Royal London Asset Management
Royal London Asset Management is a UK-based investment management firm with 5 offices across the United Kingdom and Ireland. It joined the Net Zero Asset Managers Initiative on 29 March 2021 and its initial target disclosure was published on 1 May 2022.
71% of total AUM
initially committed to be managed in line with net zero
USD $146 billion
currently committed to be managed in line with net zero
Information on interim target(s) covering the proportion of assets to be managed in line with net zero
Portfolio decarbonisation reference baseline
For corporate fixed income and equities (2020 baseline*) – Scope 1 and 2 emissions intensity: 45.2 tCO2e/$mn
For property (2019 baseline) – operational emissions: 51,704 tCO2e, embodied carbon emissions: 11,353 tCO2e
Metrics for monitoring – absolute Scope 1 and 2 financed emissions: 3,24 M tCO2e, Weighted Average Carbon Intensity Scope 1 and 2: 98.5 tCO2e/$mn sales, Scope 3 emissions intensity (estimated): 337 tCO2e/$mn invested, absolute scope 3 financed emissions (estimated): 24,20 M tCO2e
*Baseline year performance metrics for equities and corporate fixed income is calculated using Enterprise Value Including Cash, in line with PCAF recommendations. The figure currently excludes private corporate credit due to methodological constraints.
Portfolio decarbonisation reference target
We aim for a 50% reduction of tCO2e/$mn invested from a 2020 baseline.
Engagement threshold target
Our objective is to evaluate and/or influence through engagement companies representing 70% of RLAM’s corporate financed emissions to adopt emissions reductions targets linked to science-based sector-specific alignment methodologies (such as SBTi or other similar initiatives) and climate transition plans.
Portfolio coverage target
Property emissions – net zero for directly managed property assets by 2030
Portfolio coverage target
Property emissions – net zero for indirectly managed property assets by 2040.
GHG scopes included:
Equities and corporate fixed income: Scope 1 and 2 reported and estimated emissions (2020) = 86.4%
Financed Scope 1 and 2 emissions – EVIC based (2020) = 67.8%
Financed Scope 3 emissions – EVIC based (2020) = 67.7%
Property portfolio: Operational and embodied carbon emissions = 100%
As % value of equities, fixed income and property in overall AUM not ‘net zero in scope’ sub-set. The coverage reduction from 86.4% to 67.8% reflects limitations in EVIC coverage, only available for publicly listed companies. We follow PCAF to measure private corporate debt and may disclose as a separate baseline as we gain methodological confidence. Emissions data is the latest available from our portfolio at 31/12/20. In practice, this means the majority of emissions are from company operations in FY19.

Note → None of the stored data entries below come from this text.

(* ===== verification/BatchOps.v ===== *)
(** * Operations of a batch (srt/managers/schedule_batch.py, class ScheduleBatch)

    The operations work on the [batch] of the shared state.  Penalties, logit
    biases and custom processors of the sampling parameters, encoder-decoder
    models, multimodal inputs, diffusion and Mamba states are not modelled,
    and neither are the ids whose prompt log-probabilities the GPU computes. *)

From S2P Require Import Prelude PyFloat Allocator Request ReqPool LLM42Info World MemCommon.

(** ** Tensors *)

(** [xs[idx]] for a list of indices *)
Definition gather {A} (xs : list A) (idx : list Z) : res (list A) := mapM (getitem xs) idx.

(** ** [SamplingBatchInfo] (srt/sampling/sampling_batch_info.py) *)

Module Sampling.

Definition filter_batch (keep_indices : list Z) (i : SamplingInfo) : res SamplingInfo :=
  temperatures ← gather (temperatures i) keep_indices;
  top_ps ← gather (top_ps i) keep_indices;
  top_ks ← gather (top_ks i) keep_indices;
  min_ps ← gather (min_ps i) keep_indices;
  seeds ← match sampling_seeds i with
          | Some l => l' ← gather l keep_indices; Ok (Some l')
          | None => Ok None
          end;
  det ← gather (deterministic_indices i) keep_indices;
  Ok (mkSamplingInfo temperatures top_ps top_ks min_ps seeds det (force_pytorch_backend i)).

(** Seeds are concatenated only when both sides have them. *)
Definition merge_batch (i other : SamplingInfo) : SamplingInfo :=
  mkSamplingInfo (temperatures i ++ temperatures other) (top_ps i ++ top_ps other)
    (top_ks i ++ top_ks other) (min_ps i ++ min_ps other)
    (match sampling_seeds i, sampling_seeds other with
     | Some l, Some l' => Some (l ++ l')
     | s, _ => s
     end)
    (deterministic_indices i ++ deterministic_indices other) (force_pytorch_backend i).

End Sampling.

Module BatchOps.

(** A batch without tensors, the dataclass defaults *)
Definition empty_batch (reqs : list nat) (enable_overlap : bool) (chunked_req : option nat)
    (return_logprob has_stream has_grammar is_prefill_only : bool) : ScheduleBatch :=
  mkScheduleBatch reqs None enable_overlap false chunked_req None None [] [] [] None None 0 []
    return_logprob None [] [] 0 None [] has_stream has_grammar is_prefill_only.

(** [req.grammar] of a truth test *)
Definition has_grammar_ (r : Req) : bool := match grammar r with Some _ => true | None => false end.

Definition init_new (reqs : list nat) (rs : list Req) (enable_overlap : bool)
    (chunked_req : option nat) : ScheduleBatch :=
  empty_batch reqs enable_overlap chunked_req (existsb return_logprob rs) (existsb stream rs)
    (existsb has_grammar_ rs) (forallb is_prefill_only rs).

Definition batch_size (b : ScheduleBatch) : Z := len (b_reqs b).
Definition is_empty (b : ScheduleBatch) : bool := len (b_reqs b) =? 0.

Section BatchOps.
Context `{Externals} {C : Type} `{PC : PrefixCache C}.

(** ** Extend *)

(** The fields of one request in [prepare_for_extend].  A request that was
    retracted once is not counted again.  The statistics on cached tokens and
    the token ids whose input log-probabilities the model is to compute are
    left out. *)
Definition extend_req (x : nat * Z * Z * Z) : M (World C) unit :=
  let '(id, row, seq_len, pre_len) := x in
  r ← req_at id;
  set_req id (r <| req_pool_idx := Some row |>);;
  assert_ (seq_len - pre_len =? extend_input_len r);;
  upd_req id (λ r,
    let r := r <| extend_batch_idx ::= λ n, n + 1 |>
               <| kv_committed_len := seq_len |> <| kv_allocated_len := seq_len |> in
    let r := if retracted_stain r then r else r <| already_computed := seq_len |> in
    r <| is_retracted := false |>).

Definition prepare_for_extend (enable_deterministic : bool) : M (World C) unit :=
  upd_batch (λ b, b <| b_forward_mode := Some EXTEND |>);;
  ids ← gets (λ wd, b_reqs (batch wd));
  rs ← reqs_at ids;
  let input_ids := (λ r, slice_from (fill_ids r) (len (prefix_indices r))) <$> rs in
  let seq_lens := (λ r, len (fill_ids r)) <$> rs in
  let prefix_lens := (λ r, len (prefix_indices r)) <$> rs in
  upd_batch (λ b, b <| b_prefix_lens := prefix_lens |>
                    <| b_extend_lens := extend_input_len <$> rs |>
                    <| b_seq_lens := seq_lens |> <| b_seq_lens_cpu := seq_lens |>
                    <| b_extend_num_tokens := zsum (len <$> input_ids) |>);;
  '(out_cache_loc, req_pool_indices) ← Mem.alloc_for_extend;
  for_ (zip (zip (zip ids req_pool_indices) seq_lens) prefix_lens) extend_req;;
  rs' ← reqs_at ids;
  upd_batch (λ b, b <| b_input_ids := Some (concat input_ids) |>
                    <| b_req_pool_indices := req_pool_indices |>
                    <| b_orig_seq_lens := (λ r, Z.max (len (fill_ids r)) (len (origin_input_ids r))) <$> rs |>
                    <| b_out_cache_loc := Some out_cache_loc |>
                    <| b_seq_lens_sum := zsum seq_lens |>
                    <| b_top_logprobs_nums := if b_return_logprob b then Some (times 0 (len rs)) else b_top_logprobs_nums b |>
                    <| b_extend_logprob_start_lens := extend_logprob_start_len <$> rs' |>
                    <| b_sampling_info := Some (Verify.sampling_of enable_deterministic rs') |>).

(** ** Decode *)

(** The lengths of one request. *)
Definition decode_req (r : Req) : Req :=
  r <| decode_batch_idx ::= λ n, n + 1 |> <| kv_committed_len ::= λ n, n + 1 |>
    <| kv_allocated_len ::= λ n, n + 1 |>.

Definition incr (xs : list Z) : list Z := (λ n, n + 1) <$> xs.

Definition prepare_for_decode : M (World C) unit :=
  upd_batch (λ b, b <| b_forward_mode := Some DECODE |>);;
  upd_batch (λ b, b <| b_input_ids := b_output_ids b |> <| b_output_ids := None |>);;
  out_cache_loc ← Mem.alloc_for_decode 1;
  upd_batch (λ b, b <| b_out_cache_loc := Some out_cache_loc |>);;
  ids ← gets (λ wd, b_reqs (batch wd));
  for_ ids (λ id, upd_req id decode_req);;
  upd_batch (λ b, b <| b_seq_lens ::= incr |> <| b_seq_lens_cpu ::= incr |>
                    <| b_orig_seq_lens ::= incr |>
                    <| b_seq_lens_sum := b_seq_lens_sum b + len ids |>).

(** An idle batch has no tokens. *)
Definition prepare_for_idle (enable_deterministic : bool) : M (World C) unit :=
  ids ← gets (λ wd, b_reqs (batch wd));
  rs ← reqs_at ids;
  upd_batch (λ b, b <| b_forward_mode := Some IDLE |> <| b_input_ids := Some [] |>
                    <| b_seq_lens := [] |> <| b_seq_lens_cpu := [] |> <| b_orig_seq_lens := [] |>
                    <| b_out_cache_loc := Some [] |> <| b_req_pool_indices := [] |>
                    <| b_seq_lens_sum := 0 |> <| b_extend_num_tokens := 0 |>
                    <| b_sampling_info := Some (Verify.sampling_of enable_deterministic rs) |>).

(** ** Filter and merge *)

(** The default of [keep_indices]: unfinished requests that are not excluded *)
Definition keep_default (exclude ids : list nat) (rs : list Req) : list Z :=
  (filter (λ x : Z * (nat * Req), finished x.2.2 = false ∧ x.2.1 ∉ exclude)
     (enumerate (zip ids rs))).*1.

(** The batch restricted to [keep_indices]. *)
Definition keep_batch (keep_indices : list Z) (rs : list Req) (b : ScheduleBatch) : res ScheduleBatch :=
  reqs ← gather (b_reqs b) keep_indices;
  rs ← gather rs keep_indices;
  rows ← gather (b_req_pool_indices b) keep_indices;
  seq_lens ← gather (b_seq_lens b) keep_indices;
  seq_lens_cpu ← gather (b_seq_lens_cpu b) keep_indices;
  orig_seq_lens ← gather (b_orig_seq_lens b) keep_indices;
  out ← match b_output_ids b with
        | Some l => l' ← gather l keep_indices; Ok (Some l')
        | None => Ok None
        end;
  let rl := existsb return_logprob rs in
  tops ← (if rl then
            l ← of_option TypeError (b_top_logprobs_nums b);
            l' ← gather l keep_indices; Ok (Some l')
          else Ok None);
  info ← of_option AttributeError (b_sampling_info b);
  info' ← Sampling.filter_batch keep_indices info;
  Ok (b <| b_reqs := reqs |> <| b_req_pool_indices := rows |> <| b_seq_lens := seq_lens |>
        <| b_seq_lens_cpu := seq_lens_cpu |> <| b_orig_seq_lens := orig_seq_lens |>
        <| b_out_cache_loc := None |> <| b_seq_lens_sum := zsum seq_lens |>
        <| b_output_ids := out |> <| b_return_logprob := rl |> <| b_top_logprobs_nums := tops |>
        <| b_has_stream := existsb stream rs |> <| b_has_grammar := existsb has_grammar_ rs |>
        <| b_sampling_info := Some info' |>).

Definition filter_batch (chunked_req_to_exclude : list nat) (keep_indices : option (list Z))
    : M (World C) unit :=
  b ← gets batch;
  rs ← reqs_at (b_reqs b);
  let keep := default (keep_default chunked_req_to_exclude (b_reqs b) rs) keep_indices in
  if len keep =? 0 then upd_batch (λ b, b <| b_reqs := [] |>)
  else if len keep =? len (b_reqs b) then mret tt
  else
    b' ← lift (keep_batch keep rs b);
    upd_batch (λ _, b').

(** [merge_batch] of two batches; the code extends the lists of [b]. *)
Definition merge_batch (b other : ScheduleBatch) : res ScheduleBatch :=
  info ← of_option AttributeError (b_sampling_info b);
  info' ← of_option AttributeError (b_sampling_info other);
  out ← match b_output_ids b, b_output_ids other with
        | Some l, Some l' => Ok (Some (l ++ l'))
        | Some _, None => Raise TypeError
        | None, _ => Ok None
        end;
  tops ← match b_return_logprob b, b_return_logprob other with
         | true, true =>
             l ← of_option AttributeError (b_top_logprobs_nums b);
             l' ← of_option TypeError (b_top_logprobs_nums other);
             Ok (Some (l ++ l'))
         | true, false =>
             l ← of_option AttributeError (b_top_logprobs_nums b);
             Ok (Some (l ++ times 0 (len (b_reqs other))))
         | false, true =>
             l' ← of_option TypeError (b_top_logprobs_nums other);
             Ok (Some (times 0 (len (b_reqs b)) ++ l'))
         | false, false => Ok (b_top_logprobs_nums b)
         end;
  Ok (b <| b_sampling_info := Some (Sampling.merge_batch info info') |>
        <| b_req_pool_indices ::= λ l, l ++ b_req_pool_indices other |>
        <| b_seq_lens ::= λ l, l ++ b_seq_lens other |>
        <| b_seq_lens_cpu ::= λ l, l ++ b_seq_lens_cpu other |>
        <| b_orig_seq_lens ::= λ l, l ++ b_orig_seq_lens other |>
        <| b_out_cache_loc := None |>
        <| b_seq_lens_sum ::= λ n, n + b_seq_lens_sum other |>
        <| b_output_ids := out |> <| b_top_logprobs_nums := tops |>
        <| b_reqs ::= λ l, l ++ b_reqs other |>
        <| b_return_logprob ::= λ x, x || b_return_logprob other |>
        <| b_has_stream ::= λ x, x || b_has_stream other |>
        <| b_has_grammar ::= λ x, x || b_has_grammar other |>).

(** A decode request joins an extend batch as a prompt of one token. *)
Definition mix_req (r : Req) : Req :=
  set_extend_input_len_ 1 (r <| fill_ids := origin_input_ids r ++ output_ids r |>).

Definition cat (a b : option (list Z)) : res (list Z) :=
  l ← of_option TypeError a; l' ← of_option TypeError b; Ok (l ++ l').

Definition mix_with_running (running : ScheduleBatch) : M (World C) unit :=
  upd_batch (λ b, b <| b_forward_mode := Some MIXED |>);;
  for_ (b_reqs running) (λ id, upd_req id mix_req);;
  b ← gets batch;
  input_ids ← lift (cat (b_input_ids b) (b_input_ids running));
  out_cache_loc ← lift (cat (b_out_cache_loc b) (b_out_cache_loc running));
  merged ← lift (merge_batch b running);
  rs ← reqs_at (b_reqs running);
  let running_bs := batch_size running in
  let delta := if b_enable_overlap b then 0 else -1 in
  upd_batch (λ _, merged <| b_input_ids := Some input_ids |>
    <| b_out_cache_loc := Some out_cache_loc |>
    <| b_prefix_lens ::= λ l, l ++ ((λ r, len (origin_input_ids r) + len (output_ids r) + delta) <$> rs) |>
    <| b_extend_lens ::= λ l, l ++ times 1 running_bs |>
    <| b_extend_num_tokens ::= λ n, n + running_bs |>
    <| b_extend_logprob_start_lens ::= λ l, l ++ times 0 running_bs |>
    <| b_is_prefill_only := false |>).

(** ** Memory of the next decode pass *)

Definition new_tokens_required_next_decode (page_size_ : Z) (rs : list Req) : Z :=
  len (filter (λ r, kv_committed_len r mod page_size_ = 0) rs) * page_size_.

(** The requests at [selected_indices]. *)
Definition selected (selected_indices : option (list Z)) : M (World C) (list Req) :=
  ids ← gets (λ wd, b_reqs (batch wd));
  ids ← lift (match selected_indices with Some idx => gather ids idx | None => Ok ids end);
  reqs_at ids.

Definition check_decode_mem (selected_indices : option (list Z)) : M (World C) bool :=
  rs ← selected selected_indices;
  a ← gets kv;
  let num_tokens := new_tokens_required_next_decode (page_size a) rs in
  Mem.evict_from_tree_cache num_tokens;;
  a ← gets kv;
  mret (num_tokens <=? available_size a).

(** ** Retraction *)

Definition SGLANG_RETRACT_DECODE_STEPS : Z := 20.

Definition release_req (id : nat) (remaing_req_count : Z) : M (World C) unit :=
  Mem.release_kv_cache id false;;
  Mem.evict_from_tree_cache (remaing_req_count * SGLANG_RETRACT_DECODE_STEPS);;
  upd_req id reset_for_retract.

Definition retract_all : M (World C) (list nat) :=
  retracted_reqs ← gets (λ wd, b_reqs (batch wd));
  for_ (enumerate retracted_reqs) (λ '(idx, id), release_req id (len retracted_reqs - idx));;
  filter_batch retracted_reqs None;;
  mret retracted_reqs.

(** [key] of the sort: more output first, then the shorter prompt; the sort
    is stable. *)
Definition retract_before (x y : Z * Req) : Prop :=
  len (output_ids y.2) < len (output_ids x.2) ∨
  (len (output_ids x.2) = len (output_ids y.2) ∧
   len (origin_input_ids x.2) ≤ len (origin_input_ids y.2)).

#[export] Instance retract_before_dec : RelDecision retract_before.
Proof. intros x y. unfold retract_before. apply _. Defined.

(** Insertion keeps the order of equal elements. *)
Fixpoint insert_before (x : Z * Req) (l : list (Z * Req)) : list (Z * Req) :=
  match l with
  | [] => [x]
  | y :: l' => if decide (retract_before x y) then x :: l else y :: insert_before x l'
  end.
Definition retract_order (rs : list Req) : list Z :=
  (foldr insert_before [] (enumerate rs)).*1.

(** The loop pops from the end.  It runs once in any case and keeps at least
    one request; the fuel is the number of requests. *)
Fixpoint retract_loop (fuel : nat) (first_iter : bool) (sorted_indices : list Z)
    (retracted_reqs : list nat) : M (World C) (list Z * list nat) :=
  match fuel with
  | O => mret (sorted_indices, retracted_reqs)
  | S fuel' =>
      enough ← (if first_iter then mret false else check_decode_mem (Some sorted_indices));
      if (enough : bool) then mret (sorted_indices, retracted_reqs)
      else if len sorted_indices =? 1 then mret (sorted_indices, retracted_reqs)
      else
        idx ← lift (getitem sorted_indices (-1));
        let sorted_indices := slice_to sorted_indices (-1) in
        ids ← gets (λ wd, b_reqs (batch wd));
        id ← lift (getitem ids idx);
        release_req id (len sorted_indices);;
        retract_loop fuel' false sorted_indices (retracted_reqs ++ [id])
  end.

(** The estimate of how much of [max_new_tokens] the requests use. *)
Definition new_estimate_ratio (rs : list Req) : float :=
  let total_decoded_tokens := zsum ((λ r, len (output_ids r)) <$> rs) in
  let total_max_new_tokens := zsum ((λ r, max_new_tokens (sampling_params r)) <$> rs) in
  let q := f64_div (f64_of_Z (total_decoded_tokens + SGLANG_RETRACT_DECODE_STEPS * len rs))
             (f64_of_Z (total_max_new_tokens + 1)) in
  if SFltb q (f64_of_Z 1) then q else f64_of_Z 1.

Definition retract_decode : M (World C) (list nat * float) :=
  ids ← gets (λ wd, b_reqs (batch wd));
  rs ← reqs_at ids;
  '(sorted_indices, retracted_reqs) ← retract_loop (S (length ids)) true (retract_order rs) [];
  (if len sorted_indices <=? 1 then
     enough ← check_decode_mem (Some sorted_indices);
     if (enough : bool) then mret tt else throw ValueError
   else mret tt);;
  filter_batch [] (Some sorted_indices);;
  ids ← gets (λ wd, b_reqs (batch wd));
  rs ← reqs_at ids;
  mret (retracted_reqs, new_estimate_ratio rs).

End BatchOps.
End BatchOps.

Net Zero Investment Framework
Our approach is informed by the IPCC special report on global warming of 1.5°C and the IPCC AR6. We aspire to follow a trajectory aligned with 1.5°C with low or limited overshoot, broadly equivalent to IPCC scenarios ‘SSP1-1.9’ or ‘SSP2- 2.6’. For a sectoral breakdown of the pathways, we aim to use International Energy Agency Net Zero and Central Banks’ Network for Greening the Financial System (NGFS) scenarios.
Proportion of AUM committed:
Includes: Funds/assets directly owned or controlled by RLAM and segregated mandates where clients made explicit commitments to net zero. Excludes: Funds/assets that, due to mandate, or presently unclear pathway to net zero by 2050. Funds tracking external indexes, from which we do not have control and assets with insufficient data to make a commitment at this time. This may include emerging markets, commodities, derivatives, cash, and foreign exchange.

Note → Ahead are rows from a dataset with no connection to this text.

(** Steps 3 to 6 of a fixed-shape pass. *)
Lemma fixed_pass `{Model} V N w i ed pool plocs reqs d n :
  0 < w → 0 ≤ n → fixed_shape_determinism V N w → N = len reqs + n →
  describes true true (Some w) i reqs → Forall (ready pool) reqs →
  Forall (λ r, len (unverified r) ≤ w) reqs → Forall (committed V) reqs →
  padding_ok true true (Some w) i plocs reqs → dummy_args w d n →
  ∃ b toks lps reqs' infos,
    Verify.prepare_verify_batch i ed pool reqs d = Ok b ∧ forward b = Ok (toks, lps) ∧
    Verify.verify_and_compare i reqs toks lps None = Ok (reqs', infos) ∧
    length reqs' = length reqs ∧ length infos = length reqs ∧
    ∀ k r, reqs !! k = Some r → ∃ r' info, reqs' !! k = Some r' ∧ infos !! k = Some info ∧
      passed V r (Worker.settle i (Z.of_nat k) info r') info.2.
Proof.
  intros Hw Hn Hdet HN D Hr Hu Hc Hp Hd.
  pose proof (fixed_verifiable w pool reqs Hr Hu) as Hver.
  destruct (fixed_prepare w Hw i ed pool plocs reqs d n D Hver Hp Hd) as [b Hb].
  destruct Hb as [Eb Ee Ei _ _ _ Er [t Epre] Eseg].
  destruct (Hdet b) as (toks & lps & Ef & Lt & Ll & Htok); [by rewrite Ee, HN|by rewrite Ei, HN|].
  destruct (verify_and_compare_outcomes true true (Some w) (some_w_pos w Hw) i reqs toks lps)
    as (reqs' & infos & Ec & O); [done| | | |].
  { eapply Forall_impl; [exact Hver|]. intros r [Hrr Hwin]. split; [by eapply ready_unverified|done]. }
  { rewrite (fixed_pads w Hw), zsum_times by llia. nia. }
  { intros l El. specialize (Ll l El). rewrite (fixed_pads w Hw), zsum_times by llia. nia. }
  exists b, toks, lps, reqs', infos. destruct (outcomes_length _ _ _ _ _ _ _ O).
  split_and!; try done. intros k r Hk.
  destruct (outcomes_lookup w Hw _ _ _ _ _ _ k r O Hk) as (r' & info & E1 & E2 & Oc).
  exists r', info. split_and!; [done|done|]. cbv zeta in Oc.
  pose proof (Forall_lookup_1 _ _ _ _ Hr Hk) as Hrr. pose proof (Forall_lookup_1 _ _ _ _ Hu Hk) as Hur.
  cbv beta in Hur. rewrite fixed_win, Z.add_0_l in Oc by done.
  pose proof (ready_unverified _ _ Hrr) as Hpos.
  assert (Hkw : 0 ≤ Z.of_nat k * w ∧ Z.of_nat k * w + w ≤ len toks).
  { apply lookup_lt_Some in Hk. unfold len at 1. rewrite <- (Nat2Z.id (length toks)).
    unfold len in *. nia. }
  eapply settle_passed; [by eapply (Forall_lookup_1 _ _ _ _ Hc)|done| | | |exact Oc].
  - rewrite slice_nonneg, length_take, length_drop by lia. unfold len in *. lia.
  - intros j Hj. rewrite lookup_slice by (unfold len in *; lia).
    rewrite (Htok k r (len (origin_input_ids r) + llm42_verified_tokens r - 1) (Z.of_nat j)).
    + destruct (Eseg k r Hk) as [-> _]. f_equal. f_equal.
      rewrite (window_context pool w) by (done || (unfold len in *; lia)). by rewrite Nat2Z.id.
    + by rewrite Er.
    + rewrite Epre, lookup_app_l by (rewrite length_fmap; by eapply lookup_lt_Some).
      by rewrite list_lookup_fmap, Hk.
    + apply lookup_lt_Some in Hk. unfold len in *. lia.
    + unfold len in *. lia.
  - apply list_elem_of_split_length in Hk as (pre & post & -> & ->).
    destruct (describes_at _ _ _ _ _ _ _ D) as (E & _). rewrite fixed_win in E by done. done.
Qed.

Policy on coal and other fossil fuel investments:
We are favour actions that deliver positive impact in the real economy. Therefore, we prioritise engagement over divestment of high emissions assets. We will continue evaluating policy and technological developments, trends and actions that support demand reductions. We are evaluating best practice to avoid unintended consequences and maximise real economy benefits. While we evaluate portfolio decarbonisation for risk minimisation, we will continue evolving our understanding of the impact of engagement vs divestment on real emissions rather than exclusively on portfolio decarbonisation.
To give our clients choice, a number of our funds have explicit fossil fuels exclusions e.g. Bond ICVC funds, Ethical bond fund and Sustainable funds range.

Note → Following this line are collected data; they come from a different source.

Lemma sync_lookup rb h ids out seq j id r o q :
  ids !! j = Some id → h !! id = Some r → out !! j = Some o → seq !! j = Some q →
  (sync rb h ids out seq).1 !! j = Some (if decide (id ∈ rb) then next_input r else o) ∧
  (sync rb h ids out seq).2 !! j = Some (if decide (id ∈ rb) then seqlen r - 1 else q).
Proof.
  revert out seq j. induction ids as [|i ids IH]; intros [|o' out] [|q' seq] [|j] Hj Hr Ho Hq;
    try done; cbn [sync].
  - cbn in *. simplify_eq. destruct (sync rb h ids out seq). rewrite Hr. by case_decide.
  - cbn in Hj, Ho, Hq. specialize (IH out seq j Hj Hr Ho Hq).
    destruct (sync rb h ids out seq) as [o2 q2]. cbn in IH.
    destruct (h !! i); [destruct (decide (i ∈ rb))|]; exact IH.
Qed.

(** ** The effect of a pass *)

Record effect s (ids : list nat) (s' : Sys C) (out : list (nat * Z)) : Prop := {
  ef_in : ∀ id r, id ∈ ids → heap (world s) !! id = Some r →
    ∃ r' n, heap (world s') !! id = Some r' ∧ passed V r r' n ∧
            (∀ m, (id, m) ∈ out ↔ 0 < n ∧ m = n);
  ef_notin : ∀ id, id ∉ ids → heap (world s') !! id = heap (world s) !! id;
  ef_out : ∀ id n, (id, n) ∈ out → id ∈ ids;
  ef_nodup : NoDup out.*1;
  ef_rest : kv (world s') = kv (world s) ∧ rtp (world s') = rtp (world s) ∧
            cache (world s') = cache (world s) ∧ sigterm s' = sigterm s;
  ef_batch : batch (world s') =
    if decide (out = []) then batch (world s)
    else synced out.*1 (heap (world s')) (batch (world s));
  ef_mode : fixed_mode (worker s') N w
}.

(** The rolled back requests. *)
Definition rolled (ids : list nat) (infos : list (Z * Z)) : list (nat * Z) :=
  omap (λ '(id, info), if 0 <? info.2 then Some (id, info.2) else None) (zip ids infos).

Lemma elem_of_rolled ids infos id n :
  (id, n) ∈ rolled ids infos ↔
  ∃ k info, ids !! k = Some id ∧ infos !! k = Some info ∧ 0 < info.2 ∧ n = info.2.
Proof.
  unfold rolled. rewrite list_elem_of_omap. split.
  - intros ([i info] & Hin & E). apply list_elem_of_lookup_1 in Hin as [k Hk].
    apply lookup_zip_with_Some in Hk as (x & y & Exy & Hx & Hy).
    destruct (Z.ltb_spec 0 info.2); [|done]. simplify_eq. by exists k, y.
  - intros (k & info & Hi & Hf & Hp & ->). exists (id, info). split.
    + eapply list_elem_of_lookup_2. rewrite lookup_zip_with, Hi. cbn. by rewrite Hf.
    + by destruct (Z.ltb_spec 0 info.2); [|lia].
Qed.

Lemma NoDup_rolled ids infos : NoDup ids → NoDup (rolled ids infos).*1.
Proof.
  unfold rolled. revert infos. induction ids as [|id ids IH]; intros [|info infos] Hnd;
    cbn; try constructor. apply NoDup_cons in Hnd as [Hn Hnd].
  destruct (0 <? info.2); cbn; [|by apply IH]. constructor; [|by apply IH].
  intros ([i m] & -> & Hin)%list_elem_of_fmap. apply elem_of_rolled in Hin as (k & ? & Hk & _).
  by eapply Hn, list_elem_of_lookup_2.
Qed.

Lemma settled_lookup i reqs infos k r info :
  length reqs = length infos → reqs !! k = Some r → infos !! k = Some info →
  (Worker.settle_all i [] reqs infos).1 !! k = Some (Worker.settle i (Z.of_nat k) info r).
Proof.
  intros Hl Hr Hi. unfold Worker.settle_all. cbn [fst].
  rewrite <- Hl, Nat.min_id, drop_ge, app_nil_r by lia.
  rewrite list_lookup_fmap. unfold enumerate.
  rewrite lookup_zip_with. unfold range. rewrite Z.sub_0_r.
  rewrite lookup_seqZ_lt; [|apply lookup_lt_Some in Hr; unfold len; rewrite length_zip_with; lia].
  rewrite lookup_zip_with, Hr. cbn. rewrite Hi. cbn. done.
Qed.

(** The requests of a pass and the state they live in. *)
Record pass_ready s (ids : list nat) reqs (n : Z) : Prop := {
  pr_mode : fixed_mode (worker s) N w;
  pr_nodup : NoDup ids;
  pr_heap : at_heap (world s) ids reqs;
  pr_ready : Forall (ready (rtp (world s))) reqs;
  pr_fits : Forall (λ r, len (unverified r) ≤ w) reqs;
  pr_committed : Forall (committed V) reqs;
  pr_count : 0 ≤ n ∧ len reqs + n = N;
  pr_batch : batch_ok (world s)
}.

(** The state after the results of a pass are stored. *)
Definition after (i : LLM42Info) s (ids : list nat) reqs (settled : list Req)
    (out : list (nat * Z)) : Sys C :=
  let h := insert_all ids settled (heap (world s)) in
  s <| worker ::= Worker.count_pass i reqs |>
    <| world ::= λ wd, wd <| heap := h |>
         <| batch ::= λ b, if decide (out = []) then b else synced out.*1 h b |> |>.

Target setting: Sovereign bond funds are included in our net zero commitments although their emissions have not been captured in the emissions baseline. This asset class was covered by PCAF November 2021 consultation, and we expect methodologies to evaluate alignment with the Paris goals to follow.
We hope regulatory efforts, innovation, methodology convergence and additional voluntary disclosure will support our development of additional approaches to include other asset classes into our net zero targets. We are keen to find ways to use our entire AUM to support faster decarbonisation.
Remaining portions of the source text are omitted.